According to the Centers for Disease control, heroin overdose has now reached epidemic proportions. What is even more surprising is that many of these overdose deaths are after the person receives treatment for heroin addiction. It seems strange that so many people who sought treatment still overdose on this powerful drug. There are a few reasons why this could be happening.
Tolerance after Medication Assisted Treatment
One reason is due to building a tolerance level after medication assisted treatment. When someone is on methadone or one of the buprenorphine drugs, they develop a tolerance to opiates and opioids. If they suddenly stop using the methadone and switch back to heroin, they run the risk of overdose due to this tolerance.
Also in some cases, the tolerance to the drug causes them to take heroin or another opiate. Since they do not get high on the methadone or buprenorphine substitute drug and they still want to feel the euphoria, they might decide to take heroin or an opiate along with their normal treatment dose.
Buprenorphine and methadone are designed to plateau the euphoric feeling of each drug. When this happens, it stops the user from getting any higher. Unfortunately, it is possible at that point to take too much of the heroin or opiate and still overdose even though they are not getting the euphoric effect.
Leaving Methadone or Buprenorphine Treatment Too Early
Sometimes when you leave substance abuse treatment early, you run the risk of overdoing it when you go back to your drug of choice. Some people who haven’t been high in a long time, accidently take too much in order to achieve the high that they expect.
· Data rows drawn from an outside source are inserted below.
(* ===== verification/Scheduler.v ===== *)
(** * The scheduler ([snapfaas/src/sched/rpc_server.rs] and [schedule] of [sched/mod.rs])

    One thread per connection answers requests ([serve_request]); one thread takes tasks off a
    bounded queue and gives each to an idle worker ([schedule_one]).  They share the queue and
    the resource manager, each under its own lock, so the unit of interleaving is a step of
    [sched_step]: the handler of [LabeledInvoke] is two of them, [enqueue] and [register], and
    the retry loop of the scheduling thread is one per [attempt].

    The scheduling thread waits on a condition variable when it finds no worker: it is [parked]
    then, and takes no step until it is woken.  [GetTask] and [UpdateResource] notify it;
    besides, a wait may end without a notification, as the standard library says of [Condvar],
    and a notification may come some time after the lock has been released: [step_wake].

    What is written to connections is kept, in order, in [sent]. *)

From stdpp Require Import base tactics option list gmap strings countable.
From S2P Require Import Prelude Labels Store FsTypes Syscalls Message LocalRM SchedRM.

(** [Uuid::to_string] and [Uuid::parse_str]; the nil uuid is 0. *)
Class UuidOps := {
  uuid_to_string : Uuid -> string;
  uuid_parse : string -> option Uuid;
}.
Class UuidLaws {U : UuidOps} : Prop := {
  uuid_parse_to_string u : uuid_parse (uuid_to_string u) = Some u;
}.

Inductive Task : Type :=
  | Invoke (u : Uuid) (li : LabeledInvoke)
  | TerminateTask.

Inductive sent_message : Type :=
  | SentResponse (r : Response)
  | SentReturn (r : TaskReturn).

Record Scheduler : Type := MkScheduler {
  manager : ResourceManager;
  queue : list Task;
  capacity : nat;
  sent : list (Z * sent_message);
  (** the scheduling thread is in [cvar.wait] *)
  parked : bool;
}.

Definition set_manager (m : ResourceManager) (s : Scheduler) :=
  MkScheduler m (queue s) (capacity s) (sent s) (parked s).
Definition set_queue (q : list Task) (s : Scheduler) :=
  MkScheduler (manager s) q (capacity s) (sent s) (parked s).
Definition write_to (conn : Z) (m : sent_message) (s : Scheduler) :=
  MkScheduler (manager s) (queue s) (capacity s) (sent s ++ [(conn, m)]) (parked s).
Definition set_parked (b : bool) (s : Scheduler) :=
  MkScheduler (manager s) (queue s) (capacity s) (sent s) b.

Definition on_manager {A} (m : SM ResourceManager A) : SM Scheduler A :=
  zoom manager set_manager m.

Section scheduler.
Context `{U : UuidOps} `{L : LabelOps}.
Context (first_key : gmap Node (list Worker) -> option Node).
(** [serde_json::from_slice::<ResourceInfo>] *)
Context (info_from_slice : bytes -> option ResourceInfo).
(** Whether a write to a connection succeeds. *)
Context (write_ok : Z -> bool).

Local Abbreviation M := (SM Scheduler).

(** ** The request handlers of [RpcServer::serve] *)

(** [let _ = message::write(stream, res)] *)
Definition send_to (conn : Z) (m : sent_message) : M unit :=
  modify (fun s => if write_ok conn then write_to conn m s else s).

Definition handle_ping (conn : Z) : M unit :=
  send_to conn (SentResponse (MkResponse (Some Pong))).

(** [cvar.notify_one()], which does nothing when nobody waits. *)
Definition notify_one : M unit := modify (set_parked false).

Definition handle_get_task (ip : Node) (conn : Z) : M unit :=
  _ ← modify (fun s => set_manager (add_idle ip conn (manager s)) s);
  notify_one.

Definition handle_finish_task (task_id : string) (r : option TaskReturn) : M unit :=
  r ← unwrap r;
  match uuid_parse task_id with
  | Some u =>
      if bool_decide (u = 0%Z) then mret tt
      else
        conn ← gets (fun s => wait_list (manager s) !! u);
        match conn with
        | Some c =>
            _ ← modify (fun s =>
              set_manager (set_wait_list (delete u (wait_list (manager s))) (manager s)) s);
            send_to c (SentReturn r)
        | None => mret tt
        end
  | None => mret tt
  end.

(** The answer to an invocation that finds the queue full; the label is that of a thread which
    has done nothing. *)
Definition queue_full : TaskReturn :=
  sched.MkTaskReturn (sched.code sched.QueueFull) None (Some (buckle_from public)).

(** [queue_tx.try_send]; [true] when the task is in the queue. *)
Definition enqueue (u : Uuid) (conn : Z) (li : LabeledInvoke) : M bool :=
  full ← gets (fun s => bool_decide (capacity s <= length (queue s))%nat);
  if (full : bool) then
    _ ← send_to conn (SentReturn queue_full);
    mret false
  else
    _ ← modify (fun s => set_queue (queue s ++ [Invoke u li]) s);
    mret true.

(** [wait_list.insert] *)
Definition register (u : Uuid) (conn : Z) : M unit :=
  modify (fun s =>
    set_manager (set_wait_list (<[u := conn]> (wait_list (manager s))) (manager s)) s).

(** The whole handler, as one thread runs it; [u] is the fresh [Uuid::new_v4()]. *)
Definition handle_labeled_invoke (u : Uuid) (conn : Z) (li : LabeledInvoke) : M unit :=
  ok ← enqueue u conn li;
  if (ok : bool) && sched.li_sync li then register u conn else mret tt.

Definition handle_update_resource (ip : Node) (i : bytes) : M unit :=
  _ ← match info_from_slice i with
      | Some i => modify (fun s => set_manager (update ip i (manager s)) s)
      | None => mret tt
      end;
  notify_one.

Definition terminate_all (conns : list Z) (s : Scheduler) : Scheduler :=
  foldl (fun s c => if write_ok c then write_to c (SentResponse (MkResponse (Some Terminate))) s
                    else s) s conns.

Definition handle_drop_resource (ip : Node) : M unit :=
  modify (fun s =>
    let '(m, conns) := remove ip (manager s) in terminate_all conns (set_manager m s)).
(* ===== verification/Conversation.v ===== *)
(** * What a worker says to the scheduler

    The connection of a worker carries its requests for tasks, its reports, and the invocations
    of the functions it runs.  Here it is shown that the code of [worker.rs] and
    [syscall_server.rs] uses it turn by turn: a request for a task and its answer; then, for a
    task, any number of invocations, each followed by the reading of a result when it is
    synchronous, and the report.  This is the conversation that [Cluster.v] gives its workers. *)

From stdpp Require Import base tactics option list gmap strings countable.
From S2P Require Import Prelude Labels Store FsTypes Objects Fs FsGuarantee FsMediation Syscalls.
From S2P Require Import Blobstore Message SysServer SysGuarantee SysTheorems LocalRM Worker.

Lemma bind_run {S A B} (m : SM S A) (f : A -> SM S B) s :
  (m ≫= f) s = match m s with
               | (Val a, s') => f a s'
               | (Panic, s') => (Panic, s')
               | (NoFuel, s') => (NoFuel, s')
               end.
Proof. done. Qed.

(** ** Invocations *)

Section invocations.
Context {C : Type} `{CN : !Conn C} `{MQ : !Message Request} `{MT : !Message TaskReturn}.

(** One invocation, from the connection before to the connection after. *)
Inductive invocation : relation C :=
  (** asynchronous, or it could not be written *)
  | invoke_only li r c c' :
      labeled_invoke li c = (r, c') -> sched.li_sync li = false \/ r <> Val (Ok tt) ->
      invocation c c'
  (** synchronous: its result is read *)
  | invoke_read li r c c1 c' :
      sched.li_sync li = true -> labeled_invoke li c = (Val (Ok tt), c1) ->
      message_read (T := TaskReturn) c1 = (r, c') -> invocation c c'.

(** What may have happened to a connection, where there is one. *)
Definition invocations (o o' : option C) : Prop :=
  match o, o' with
  | Some c, Some c' => rtc invocation c c'
  | None, None => True
  | _, _ => False
  end.

#[global] Instance invocations_preorder : PreOrder invocations.
Proof.
  split; [by intros [c|]; cbn|]. intros [a|] [b|] [c|]; cbn; try done. by intros ? ?; etrans.
Qed.
End invocations.

(** ** The system call server *)

Section server.
Context {St C N Ch : Type} `{BS : !BackingStore St} `{L : !LabelOps} `{SD : !SerdeOps}.
Context `{DG : DigestOps} `{HX : !HexOps} `{CN : !Conn C} `{HC : !HttpClient N}.
Context `{SC : !SyscallChannel Ch} `{MR : !Message pb.Reply}.
Context `{MQ : !Message Request} `{MT : !Message TaskReturn}.

Local Abbreviation S := (SysState St C N Ch).

Definition Talks (s s' : S) : Prop := invocations (sched_conn s) (sched_conn s').
Definition Silent (s s' : S) : Prop := sched_conn s' = sched_conn s.

#[global] Instance Talks_preorder : PreOrder Talks.
Proof. split; unfold Talks; [by intros s|intros a b c ? ?; by etrans]. Qed.
#[global] Instance Silent_preorder : PreOrder Silent.
Proof. split; unfold Silent; [by intros s|intros a b c ? ?; congruence]. Qed.

Lemma silent_talks {A} (m : SM S A) : Guar Silent m -> Guar Talks m.
Proof. intros Hm s. specialize (Hm s). unfold Talks. by rewrite Hm. Qed.

Lemma silent_on_fs {A} (m : SM (World St) A) : Guar Silent (on_fs m).
Proof. intros s. unfold on_fs, zoom. by destruct (m (fs s)). Qed.
Lemma silent_on_blobs {A} (m : SM Blobstore A) : Guar Silent (on_blobs m).
Proof. intros s. unfold on_blobs, zoom. by destruct (m (blobstore s)). Qed.

Lemma silent_save_new_blob content : Guar Silent (save_new_blob content : SM S Z).
Proof.
  assert (forall b, Guar Silent (insert_blob b : SM S Z)) by done.
  pose proof @silent_on_blobs. unfold save_new_blob, expect. solve_guar.
Qed.

(** [invoke_gate], after the invocation has been written. *)
Lemma invoke_gate_talks f r p sy t ps : Guar Talks (invoke_gate f r p sy t ps).
Proof.
  assert (Hfs : forall A (m : SM (World St) A), Guar Talks (on_fs m)).
  { intros A m. apply silent_talks, silent_on_fs. }
  unfold invoke_gate. apply guar_bind; [apply Hfs|]. intros g.
  apply guar_bind; [apply Hfs|]. intros priv.
  destruct (negb _); [apply guar_ret|]. apply guar_bind; [apply Hfs|]. intros label s.
  set (li := sched.MkLabeledInvoke _ _ _ _ _ _ _ _).
  rewrite bind_run. unfold on_sched at 1.
  destruct (sched_conn s) as [c|] eqn:Ec; [|by unfold Talks; cbn; rewrite Ec].
  destruct (labeled_invoke li c) as [o c1] eqn:El.
  assert (Hone : sy = false \/ o <> Val (Ok tt) -> Talks s (set_sched_conn (Some c1) s)).
  { intros Ho. unfold Talks. rewrite Ec. cbn. apply rtc_once. by eapply invoke_only. }
  destruct o as [[[]|e]| |]; try (apply Hone; by right).
  destruct sy; [|apply Hone; by left].
  set (s1 := set_sched_conn (Some c1) s).
  rewrite bind_run. unfold on_sched. change (sched_conn s1) with (Some c1). cbn beta match.
  destruct (message_read c1) as [o c2] eqn:Er.
  set (s2 := set_sched_conn (Some c2) s1).
  assert (Ht : Talks s s2).
  { unfold Talks. rewrite Ec. cbn. apply rtc_once. by eapply (invoke_read li). }
  destruct o as [[res|e]| |]; try exact Ht.
  etrans; [exact Ht|].
  match goal with |- Talks s2 (?m s2).2 => assert (Hm : Guar Talks m); [|exact (Hm s2)] end.
  apply silent_talks. pose proof @silent_on_fs. pose proof silent_save_new_blob.
  pose proof (@guar_buckle_into). solve_guar.
Qed.

#[global] Instance Talks_sys : SysPrimitives Anything Talks.
Proof.
  split; try apply _.
  - intros A m _. apply silent_talks, silent_on_fs.
  - intros s s' _ _ _ E. unfold Talks. by rewrite E.
  - intros f r p sy t ps _. apply invoke_gate_talks.
Qed.

(** A whole run of a function. *)
Lemma run_talks fuel f p bs hs inv : Guar Talks (run fuel f p bs hs inv).
Proof.
  apply (run_guar Anything); try apply _.
  - by intros c w.
  - intros fd. by apply silent_talks.
  - intros e. by apply silent_talks.
Qed.
End server.

(** ** The worker *)

Section worker.
Context {St C N Ch Os : Type} `{BS : !BackingStore St} `{L : !LabelOps} `{SD : !SerdeOps}.
Context `{DG : DigestOps} `{HX : !HexOps} `{CN : !Conn C} `{HC : !HttpClient N}.
Context `{SC : !SyscallChannel Ch} `{MR : !Message pb.Reply}.
Context `{MQ : !Message Request} `{MT : !Message TaskReturn} `{MS : !Message Response}.
Context `{LA : !Launcher Os Ch}.
Context (info_to_vec : ResourceInfo -> bytes) (evict_fuel run_fuel gate_fuel : nat).
Implicit Types s : Worker St C N Ch Os.

Definition WorkerTalks s s' : Prop := invocations (env_conn s) (env_conn s').
Definition same_conn s s' : Prop := env_conn s' = env_conn s.

#[local] Instance worker_talks_preorder : PreOrder WorkerTalks.
Proof. split; unfold WorkerTalks; [by intros s|intros a b c ? ?; by etrans]. Qed.
#[local] Instance same_conn_preorder : PreOrder same_conn.
Proof. split; unfold same_conn; [by intros s|intros a b c ? ?; congruence]. Qed.

Lemma same_conn_talks {A} (m : SM (Worker St C N Ch Os) A) : Guar same_conn m -> Guar WorkerTalks m.
Proof. intros Hm s. specialize (Hm s). unfold WorkerTalks. by rewrite Hm. Qed.

Lemma on_rm_conn {A} (m : SM (LocalRM.ResourceManager C) A) : Guar same_conn (on_rm (St:=St) m).
Proof. intros s. unfold on_rm, zoom. by destruct (m (localrm s)). Qed.
Lemma on_store_conn {A} (m : SM Blobstore A) : Guar same_conn (on_store (Os:=Os) m).
Proof. intros s. unfold on_store, zoom. by destruct (m (env_blobstore s)). Qed.
Lemma on_os_conn {A} (m : SM Os A) : Guar same_conn (on_os (St:=St) m).
Proof. intros s. unfold on_os, zoom. by destruct (m (os s)). Qed.
Lemma set_handles_conn f : Guar same_conn (modify (fun s => set_handles (f s) s)).
Proof. done. Qed.
#[local] Hint Resolve on_rm_conn on_store_conn on_os_conn set_handles_conn : guar.

Lemma launch_conn cid force config odirect vm : Guar same_conn (launch cid force config odirect vm).
Proof. unfold launch, launch_args, exit. solve_guar. Qed.
Lemma vm_config_conn f : Guar same_conn (vm_config f).
Proof. unfold vm_config, local_path_string, split_at_2. solve_guar. Qed.
Lemma open_blobs_conn bs : Guar same_conn (open_blobs bs).
Proof. induction bs as [|[k b] bs IH]; cbn [open_blobs]; solve_guar. Qed.
Lemma try_allocate_conn f label : Guar same_conn (try_allocate info_to_vec evict_fuel f label).
Proof. unfold try_allocate. solve_guar. Qed.

Lemma process_talks label privilege payload blobs hs invoker vm :
  Guar WorkerTalks (process run_fuel gate_fuel label privilege payload blobs hs invoker vm).
Proof.
  intros s. unfold process. destruct (handles s !! vm_id vm) as [ch|]; [|reflexivity].
  set (p0 := new _ _ _ _ _ _ _).
  assert (Hm : Guar Talks (iv ← unwrap_component invoker; run run_fuel gate_fuel payload blobs hs iv
    : SM (SysState St C N Ch) _)).
  { apply guar_bind; [apply (g_unwrap_component Anything); apply _|]. intros iv. apply run_talks. }
  specialize (Hm p0). revert Hm. destruct ((unwrap_component invoker ≫= _) p0) as [r p]. done.
Qed.

Lemma retry_talks fuel cid cnt invoke label privilege ret vm :
  Guar WorkerTalks (retry info_to_vec run_fuel gate_fuel fuel cid cnt invoke label privilege ret vm).
Proof.
  revert cnt vm. induction fuel as [|fuel IH]; intros cnt vm; cbn [retry]; [apply guar_nofuel|].
  apply guar_bind; [apply same_conn_talks, vm_config_conn|]. intros config.
  apply guar_bind; [apply same_conn_talks, launch_conn|]. intros [vm'|e]; [|apply IH].
  apply guar_bind; [apply same_conn_talks, open_blobs_conn|]. intros blobs.
  apply guar_bind; [apply process_talks|].
  intros [r|e]; [|case_decide; [|apply IH]]; apply same_conn_talks; solve_guar.
Qed.

(** The conversation of a task: invocations, and then the report. *)
Lemma process_task_talks fuel cid task_id invoke s s' c :
  process_task info_to_vec evict_fuel run_fuel gate_fuel fuel cid task_id (Some invoke) s =
    (Val tt, s') -> env_conn s = Some c ->
  exists c1 ret r c', rtc invocation c c1 /\ finish task_id ret c1 = (Val r, c') /\
    env_conn s' = Some c'.
Proof.
  intros (f & label & privilege & vm & s1 & ret & s2 & r & _ & Ea & Hr & Hf)%process_task_start Hc.
  pose proof (try_allocate_conn (function_from_message f) label s) as Ho.
  rewrite Ea in Ho. change (env_conn s1 = env_conn s) in Ho.
  assert (Ht : WorkerTalks s1 s2).
  { destruct vm as [vm|]; [|by destruct Hr as [_ ->]].
    match type of Hr with ?m s1 = _ => assert (Hg : Guar WorkerTalks m) by apply retry_talks end.
    specialize (Hg s1). by rewrite Hr in Hg. }
  unfold WorkerTalks in Ht. rewrite Ho, Hc in Ht. unfold on_conn in Hf.
  destruct (env_conn s2) as [c1|]; [|done]. destruct (finish task_id ret c1) as [a c'] eqn:Ef.
  injection Hf as -> <-. by exists c1, ret, r, c'.
Qed.

(** C25: a turn of a worker is one exchange on its connection.  It asks for a task and reads one
    answer.  If that is a task, the function's invocations follow, each written and, when it is
    synchronous, answered by one message that is read before anything else; then the report of
    that task is written, and nothing more.  Otherwise nothing follows, and only the order to
    terminate ends the loop. *)
Theorem turn_follows_protocol fuel thread_id cid s b s' c :
  turn info_to_vec evict_fuel run_fuel gate_fuel fuel thread_id cid s = (Val b, s') ->
  env_conn s = Some c ->
  exists answer c1, get thread_id c = (Val answer, c1) /\
    match answer with
    | Ok (MkResponse (Some (ProcessTask task_id (Some li)))) =>
        b = true /\ exists c2 ret r c3, rtc invocation c1 c2 /\
          finish task_id ret c2 = (Val r, c3) /\ env_conn s' = Some c3
    | Ok (MkResponse (Some Terminate)) => b = false /\ env_conn s' = Some c1
    | _ => b = true /\ env_conn s' = Some c1
    end.
Proof.
  intros H Hc. unfold turn in H. apply bind_val in H as (answer & s1 & E & H).
  unfold on_conn in E. rewrite Hc in E. destruct (get thread_id c) as [a c1] eqn:Eg.
  injection E as -> <-. exists answer, c1. split; [done|].
  destruct answer as [[[[id [li|]| | | |]|]]|e]; cbn [response_of] in H;
    try (by injection H as <- <-).
  apply bind_val in H as ([] & s2 & E & [= <- <-]). split; [done|].
  by eapply process_task_talks in E.
Qed.
End worker.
This is a simple case of overdose through taking too much.
Medication Assisted Heroin Treatment has positive results when a person stays in the program. Unfortunately, according to the Substance Abuse and Mental Health Services Administration, as many as 50 percent of those in Medication Assisted Therapy do not complete the full program and therefore are at a higher risk for this happening.
Many overdose deaths particularly heroin overdose deaths are attributable to more than one drug. Opiate overdose is very treatable. All a paramedic or other professional has to do is administer a drug called Narcan. This drug sends the body into instant opiate withdrawal. This stops the overdose immediately. Unfortunately, many users do not just do one drug at a time.
Some combinations are just as lethal as large amounts of heroin. If someone is overdosing on both heroin and ketamine, the Narcan can prevent the heroin overdose but not the symptoms of taking too much ketamine. Therefore, the person still dies of an overdose.
This occurrence happens more often than it should when someone is in or has recently left heroin treatment. A large combination of heroin, methadone, buprenorphine, and ketamine will easily kill someone if the doctors cannot treat all of the drugs at once.